* _Requirement_: After locating the line that contains "url_host := Some", restate it and each later line word for word through the end of the records.

* _Supplied records_:
(* ===== verification/SelfUpdate.v ===== *)
(** * The application's update manifest ([self-update/src/lib.rs]): versions, assets and
    the choice of the asset for a platform *)

From S2P Require Import Prelude RustStr Manifest.

Definition SUPPORTED_SCHEMA_VERSION : N := 1.
Definition STABLE_CHANNEL : string := "stable".

(** ** Data *)

Record AppUpdateVersion := { av_major : N; av_minor : N; av_patch : N; av_raw : string }.
Record Sha256Digest := { digest_str : string }.
Record AppUpdatePublishedAt := { published_str : string }.
Inductive AppUpdatePlatform : Type := DarwinArm64 | DarwinAmd64.
Record AppUpdateAsset := { aa_platform : AppUpdatePlatform; aa_url : string; aa_sha256 : Sha256Digest; aa_size : N }.
Record AppUpdateManifest := {
  am_schema_version : N; am_channel : string; am_version : AppUpdateVersion; am_minimum_pv_version : AppUpdateVersion;
  am_published_at : AppUpdatePublishedAt; am_assets : list AppUpdateAsset;
}.

Inductive AppUpdateManifestError : Type :=
| InvalidManifest (reason : string)
| UnsupportedManifestSchema (schema_version supported_schema_version : N)
| UnsupportedChannel (channel : string)
| InvalidIdentity (kind value : string)
| RequiresNewerPv (minimum_pv_version current_pv_version : string)
| InvalidPublishedAt (value : string)
| UnsupportedPlatform (platform : string)
| InvalidAssetUrl (url : string)
| InvalidAssetSize (platform : string) (size : N)
| DuplicatePlatform (platform : string)
| NoAssets
| MissingPlatform (platform : string)
| UnsupportedCurrentPlatform.

Record RawAsset := { ra_platform : string; ra_url : string; ra_sha256 : string; ra_size : N }.
Record RawManifest := {
  rm_schema_version : N; rm_channel : string; rm_version : string; rm_minimum_pv_version : string;
  rm_published_at : string; rm_assets : list RawAsset;
}.

#[export] Instance app_platform_eq_dec : EqDecision AppUpdatePlatform.
Proof. solve_decision. Defined.

(** ** Versions *)

Definition invalid_identity {A : Type} (kind value : string) : result AppUpdateManifestError A := Err (InvalidIdentity kind value).

Definition parse_version_component (component value : string) : result AppUpdateManifestError N :=
  if is_empty component || (1 <? len component) && starts_with_char "0" component then invalid_identity "version" value
  else ok_or (parse_u64 component) (InvalidIdentity "version" value).

Definition version_parse (value : string) : result AppUpdateManifestError AppUpdateVersion :=
  if contains "/" value || contains BACKSLASH value then invalid_identity "version" value
  else
    match split "." value with
    | [major; minor; patch] =>
        major ← parse_version_component major value;
        minor ← parse_version_component minor value;
        patch ← parse_version_component patch value;
        Ok {| av_major := major; av_minor := minor; av_patch := patch; av_raw := value |}
    | _ => invalid_identity "version" value
    end.

(** The derived [Ord]. *)
Definition version_compare (a b : AppUpdateVersion) : comparison :=
  match N.compare (av_major a) (av_major b) with
  | Eq => match N.compare (av_minor a) (av_minor b) with
          | Eq => match N.compare (av_patch a) (av_patch b) with
                  | Eq => String.compare (av_raw a) (av_raw b)
                  | c => c
                  end
          | c => c
          end
  | c => c
  end.
Definition version_gt (a b : AppUpdateVersion) : bool := match version_compare a b with Gt => true | _ => false end.

(** ** Identities *)

Definition sha256_parse (value : string) : result AppUpdateManifestError Sha256Digest :=
  if bool_decide (len value = 64) && str_all is_ascii_hexdigit value then Ok {| digest_str := to_ascii_lowercase value |}
  else invalid_identity "sha256" value.

Definition platform_parse (value : string) : result AppUpdateManifestError AppUpdatePlatform :=
  if bool_decide (value = "darwin-arm64") then Ok DarwinArm64
  else if bool_decide (value = "darwin-amd64") then Ok DarwinAmd64
  else Err (UnsupportedPlatform value).

Definition platform_as_str (p : AppUpdatePlatform) : string :=
  match p with DarwinArm64 => "darwin-arm64" | DarwinAmd64 => "darwin-amd64" end.

Section manifest.
(** RFC 3339 parsing of the [time] crate, [Url::parse], [serde_json] and the version of the build. *)
Context (parse_rfc3339 : string → option Z) (url_parse : string → option ParsedUrl).
Context (json_parse : string → result string RawManifest) (pkg_version : string).

Definition current_version : result AppUpdateManifestError AppUpdateVersion := version_parse pkg_version.

Definition published_at_parse (value : string) : result AppUpdateManifestError AppUpdatePublishedAt :=
  match parse_rfc3339 value with
  | Some _ => Ok {| published_str := value |}
  | None => Err (InvalidPublishedAt value)
  end.

Definition validate_asset_url (url : string) : result AppUpdateManifestError string :=
  if contains BACKSLASH url then Err (InvalidAssetUrl url)
  else
    match url_parse url with
    | None => Err (InvalidAssetUrl url)
    | Some parsed =>
        if negb (bool_decide (url_scheme parsed = "https")) || negb (option_bool (url_host parsed)) then Err (InvalidAssetUrl url)
        else
          match segments ← url_path_segments parsed; last segments with
          | None => Err (InvalidAssetUrl url)
          | Some file_name =>
              if is_empty file_name || bool_decide (file_name = ".") || bool_decide (file_name = "..") || contains BACKSLASH file_name
              then Err (InvalidAssetUrl url) else Ok url
          end
    end.

Definition asset_from_raw (raw : RawAsset) : result AppUpdateManifestError AppUpdateAsset :=
  platform ← platform_parse (ra_platform raw);
  if (ra_size raw =? 0)%N then Err (InvalidAssetSize (platform_as_str platform) (ra_size raw))
  else
    url ← validate_asset_url (ra_url raw);
    sha256 ← sha256_parse (ra_sha256 raw);
    Ok {| aa_platform := platform; aa_url := url; aa_sha256 := sha256; aa_size := ra_size raw |}.

(** The map that is collected, with the platforms seen. *)
Fixpoint assets_loop (seen : list AppUpdatePlatform) (raw_assets : list RawAsset) :
    result AppUpdateManifestError (list AppUpdateAsset) :=
  match raw_assets with
  | [] => Ok []
  | raw :: raw_assets =>
      platform ← platform_parse (ra_platform raw);
      if bool_decide (platform ∈ seen) then Err (DuplicatePlatform (platform_as_str platform))
      else
        asset ← asset_from_raw raw;
        assets ← assets_loop (platform :: seen) raw_assets;
        Ok (asset :: assets)
  end.

Definition parse_assets (raw_assets : list RawAsset) : result AppUpdateManifestError (list AppUpdateAsset) :=
  match raw_assets with [] => Err NoAssets | _ => assets_loop [] raw_assets end.

Definition from_raw (raw : RawManifest) : result AppUpdateManifestError AppUpdateManifest :=
  if negb (rm_schema_version raw =? SUPPORTED_SCHEMA_VERSION)%N
  then Err (UnsupportedManifestSchema (rm_schema_version raw) SUPPORTED_SCHEMA_VERSION)
  else if negb (bool_decide (rm_channel raw = STABLE_CHANNEL)) then Err (UnsupportedChannel (rm_channel raw))
  else
    version ← version_parse (rm_version raw);
    minimum_pv_version ← version_parse (rm_minimum_pv_version raw);
    current_pv_version ← current_version;
    if version_gt minimum_pv_version current_pv_version
    then Err (RequiresNewerPv (av_raw minimum_pv_version) (av_raw current_pv_version))
    else
      published_at ← published_at_parse (rm_published_at raw);
      assets ← parse_assets (rm_assets raw);
      Ok {| am_schema_version := rm_schema_version raw; am_channel := rm_channel raw; am_version := version;
            am_minimum_pv_version := minimum_pv_version; am_published_at := published_at; am_assets := assets |}.

Definition manifest_parse (json : string) : result AppUpdateManifestError AppUpdateManifest :=
  raw ← map_err InvalidManifest (json_parse json); from_raw raw.
End manifest.

Definition select_platform (m : AppUpdateManifest) (platform : AppUpdatePlatform) : result AppUpdateManifestError AppUpdateAsset :=
  ok_or (head (List.filter (λ asset, bool_decide (aa_platform asset = platform)) (am_assets m)))
    (MissingPlatform (platform_as_str platform)).

(** ** What an accepted manifest is *)

Lemma version_parse_raw value v : version_parse value = Ok v → av_raw v = value ∧ lacks "/" value = true.
Proof.
  unfold version_parse. rewrite contains_lacks. destruct (lacks "/" value) eqn:Hl; [|done]. cbn [negb orb].
  destruct (contains BACKSLASH value); [done|]. destruct (split "." value) as [|a [|b [|c [|]]]]; try done.
  intros Hv. inv_ok. done.
Qed.

Section facts.
Context (parse_rfc3339 : string → option Z) (url_parse : string → option ParsedUrl).
Context (json_parse : string → result string RawManifest) (pkg_version : string).

(** The asset is the raw one, checked. *)
Definition asset_wf (raw : RawAsset) (a : AppUpdateAsset) : Prop :=
  platform_as_str (aa_platform a) = ra_platform raw ∧ aa_url a = ra_url raw
  ∧ digest_str (aa_sha256 a) = to_ascii_lowercase (ra_sha256 raw) ∧ aa_size a = ra_size raw
  ∧ aa_size a ≠ 0%N ∧ len (ra_sha256 raw) = 64
  ∧ ∃ parsed, url_parse (aa_url a) = Some parsed ∧ url_scheme parsed = "https" ∧ is_Some (url_host parsed).

Lemma platform_parse_ok s p : platform_parse s = Ok p → platform_as_str p = s.
Proof. unfold platform_parse. repeat case_bool_decide; [by intros [= <-]..|done]. Qed.

Lemma validate_asset_url_ok url url' : validate_asset_url url_parse url = Ok url' →
  url' = url ∧ ∃ parsed, url_parse url = Some parsed ∧ url_scheme parsed = "https" ∧ is_Some (url_host parsed).
Proof.
  unfold validate_asset_url. destruct (contains BACKSLASH url); [done|]. destruct (url_parse url) as [parsed|]; [|done].
  case_bool_decide as Hs; [|done]. cbn [negb orb]. destruct (url_host parsed) eqn:Hh; [|done]. cbn [option_bool negb].
  destruct (segments ← url_path_segments parsed; last segments) as [name|]; [|done].
  destruct (is_empty name || _ || _ || _); [done|]. intros [= <-]. split; [done|]. exists parsed. by rewrite Hh.
Qed.

Lemma asset_from_raw_wf raw a : asset_from_raw url_parse raw = Ok a → asset_wf raw a.
Proof.
  unfold asset_from_raw. intros Ha. destruct (platform_parse (ra_platform raw)) as [p|] eqn:Hp; [|done]. cbn in Ha.
  destruct (N.eqb_spec (ra_size raw) 0) as [|Hsize]; [done|].
  destruct (validate_asset_url url_parse (ra_url raw)) as [url|] eqn:Hu; [|done]. cbn in Ha.
  unfold sha256_parse in Ha. case_bool_decide as Hlen; [|done]. cbn [andb] in Ha.
  destruct (str_all is_ascii_hexdigit (ra_sha256 raw)); [|done]. cbn in Ha. injection Ha as <-.
  apply platform_parse_ok in Hp. apply validate_asset_url_ok in Hu as [-> Hparsed]. by split_and!.
Qed.

Lemma assets_loop_wf seen raws assets : assets_loop url_parse seen raws = Ok assets →
  Forall2 asset_wf raws assets ∧ NoDup (aa_platform <$> assets) ∧ ∀ p, p ∈ aa_platform <$> assets → p ∉ seen.
Proof.
  revert seen assets. induction raws as [|raw raws IH]; intros seen assets Ha; cbn [assets_loop] in Ha.
  { injection Ha as <-. split_and!; [constructor|constructor|]. by intros p ?%elem_of_nil. }
  destruct (platform_parse (ra_platform raw)) as [p|] eqn:Hp; [|done]. cbn [mbind result_bind] in Ha.
  case_bool_decide as Hseen; [done|]. destruct (asset_from_raw url_parse raw) as [a|] eqn:Hraw; [|done]. cbn in Ha.
  destruct (assets_loop url_parse (p :: seen) raws) as [l|] eqn:Hl; [|done]. cbn in Ha. injection Ha as <-.
  destruct (IH _ _ Hl) as (Hwf & Hnd & Hnot).
  assert (aa_platform a = p) as Hap.
  { unfold asset_from_raw in Hraw. rewrite Hp in Hraw. cbn in Hraw. destruct (ra_size raw =? 0)%N; [done|]. by inv_ok. }
  split_and!; [by constructor; [apply asset_from_raw_wf|]| |]; cbn [fmap list_fmap]; rewrite Hap.
  - constructor; [|done]. intros Hin. apply (Hnot p Hin). by left.
  - intros q [->|Hq]%elem_of_cons; [done|]. intros Hqs. apply (Hnot q Hq). by right.
Qed.

(** A manifest that is accepted is of the known schema and the stable channel, asks
    for no newer PV than this build, carries a version that is one path component, and
    has at least one asset, each the raw one with a known platform, an [https] URL with a
    host, a digest and a size, no two for the same platform; so that choosing for a
    platform finds exactly the asset of that platform. *)
Theorem from_raw_spec raw m : from_raw parse_rfc3339 url_parse pkg_version raw = Ok m →
  am_schema_version m = SUPPORTED_SCHEMA_VERSION ∧ am_channel m = STABLE_CHANNEL
  ∧ (∃ current, version_parse pkg_version = Ok current ∧ version_gt (am_minimum_pv_version m) current = false)
  ∧ (version_parse (rm_version raw) = Ok (am_version m) ∧ av_raw (am_version m) = rm_version raw ∧ lacks "/" (rm_version raw) = true)
  ∧ am_assets m ≠ [] ∧ NoDup (aa_platform <$> am_assets m) ∧ Forall2 asset_wf (rm_assets raw) (am_assets m)
  ∧ ∀ platform a, select_platform m platform = Ok a ↔ a ∈ am_assets m ∧ aa_platform a = platform.
Proof.
  unfold from_raw. destruct (N.eqb_spec (rm_schema_version raw) SUPPORTED_SCHEMA_VERSION) as [Hs|]; [|done]. cbn [negb].
  case_bool_decide as Hc; [|done]. cbn [negb]. intros Hm.
  destruct (version_parse (rm_version raw)) as [v|] eqn:Hv; [|done]. cbn [mbind result_bind] in Hm.
  destruct (version_parse (rm_minimum_pv_version raw)) as [minimum|] eqn:Hmin; [|done]. cbn [mbind result_bind] in Hm.
  unfold current_version in Hm. destruct (version_parse pkg_version) as [current|] eqn:Hcur; [|done]. cbn [mbind result_bind] in Hm.
  destruct (version_gt minimum current) eqn:Hgt; [done|].
  destruct (published_at_parse parse_rfc3339 (rm_published_at raw)) as [pub|]; [|done]. cbn [mbind result_bind] in Hm.
  destruct (parse_assets url_parse (rm_assets raw)) as [assets|] eqn:Ha; [|done]. cbn in Hm. injection Hm as <-.
  cbn [am_schema_version am_channel am_version am_minimum_pv_version am_assets].
  unfold parse_assets in Ha. destruct (rm_assets raw) as [|r raws] eqn:Hr; [done|].
  apply assets_loop_wf in Ha as (Hwf & Hnd & _). apply version_parse_raw in Hv as Hraw.
  split_and!; [done..|by exists current|done|by apply Hraw|by apply Hraw|by inversion Hwf|done|done|].
  intros platform a. unfold select_platform. cbn [am_assets]. clear -Hnd.
  assert (∀ a, a ∈ List.filter (λ asset, bool_decide (aa_platform asset = platform)) assets ↔ a ∈ assets ∧ aa_platform a = platform) as Hin.
  { intros b. by rewrite !list_elem_of_In, filter_In, bool_decide_eq_true. }
  destruct (List.filter _ assets) as [|b l] eqn:Hf; cbn; split; try done.
  - intros Hb. apply Hin in Hb. by apply elem_of_nil in Hb.
  - intros [= ->]. apply Hin. by left.
  - intros Ha. pose proof (proj2 (Hin a) Ha) as Ha'. f_equal. destruct (proj1 (Hin b) ltac:(by left)) as [Hb Hpb].
    destruct Ha as [Ha Hpa]. eapply NoDup_fmap_inj_on; [exact Hnd|done..|congruence].
Qed.
End facts.

Definition sample_raw_asset (platform : string) : RawAsset :=
  {| ra_platform := platform; ra_url := "https://updates.example/pv"; ra_size := 1;
     ra_sha256 := "0123456789ABCDEF0123456789abcdef0123456789abcdef0123456789abcdef" |}.
Definition sample_raw_manifest : RawManifest :=
  {| rm_schema_version := 1; rm_channel := "stable"; rm_version := "1.10.0"; rm_minimum_pv_version := "1.2.0";
     rm_published_at := "2026-05-22T14:30:12Z"; rm_assets := [sample_raw_asset "darwin-arm64"; sample_raw_asset "darwin-amd64"] |}.
Definition sample_url (_ : string) : option ParsedUrl :=
  Some {| url_scheme := "https"; url_host := Some "updates.example"; url_path_segments := Some ["pv"] |}.

Lemma from_raw_spec_witness : ∃ m, from_raw (λ _, Some 0%Z) sample_url "1.2.0" sample_raw_manifest = Ok m
  ∧ ∃ a, select_platform m DarwinAmd64 = Ok a ∧ aa_platform a = DarwinAmd64.
Proof.
  destruct (from_raw (λ _, Some 0%Z) sample_url "1.2.0" sample_raw_manifest) as [m|e] eqn:E; [|vm_compute in E; discriminate E].
  exists m. split; [done|].
  destruct (from_raw_spec (λ _, Some 0%Z) sample_url "1.2.0" sample_raw_manifest m E) as (_ & _ & _ & _ & _ & _ & _ & Hsel).
  vm_compute in E. injection E as <-. eexists. split; [reflexivity|]. by eapply Hsel.
Defined.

* _Response to the task_:
  Some {| url_scheme := "https"; url_host := Some "updates.example"; url_path_segments := Some ["pv"] |}.

Lemma from_raw_spec_witness : ∃ m, from_raw (λ _, Some 0%Z) sample_url "1.2.0" sample_raw_manifest = Ok m
  ∧ ∃ a, select_platform m DarwinAmd64 = Ok a ∧ aa_platform a = DarwinAmd64.
Proof.
  destruct (from_raw (λ _, Some 0%Z) sample_url "1.2.0" sample_raw_manifest) as [m|e] eqn:E; [|vm_compute in E; discriminate E].
  exists m. split; [done|].
  destruct (from_raw_spec (λ _, Some 0%Z) sample_url "1.2.0" sample_raw_manifest m E) as (_ & _ & _ & _ & _ & _ & _ & Hsel).
  vm_compute in E. injection E as <-. eexists. split; [reflexivity|]. by eapply Hsel.
Defined.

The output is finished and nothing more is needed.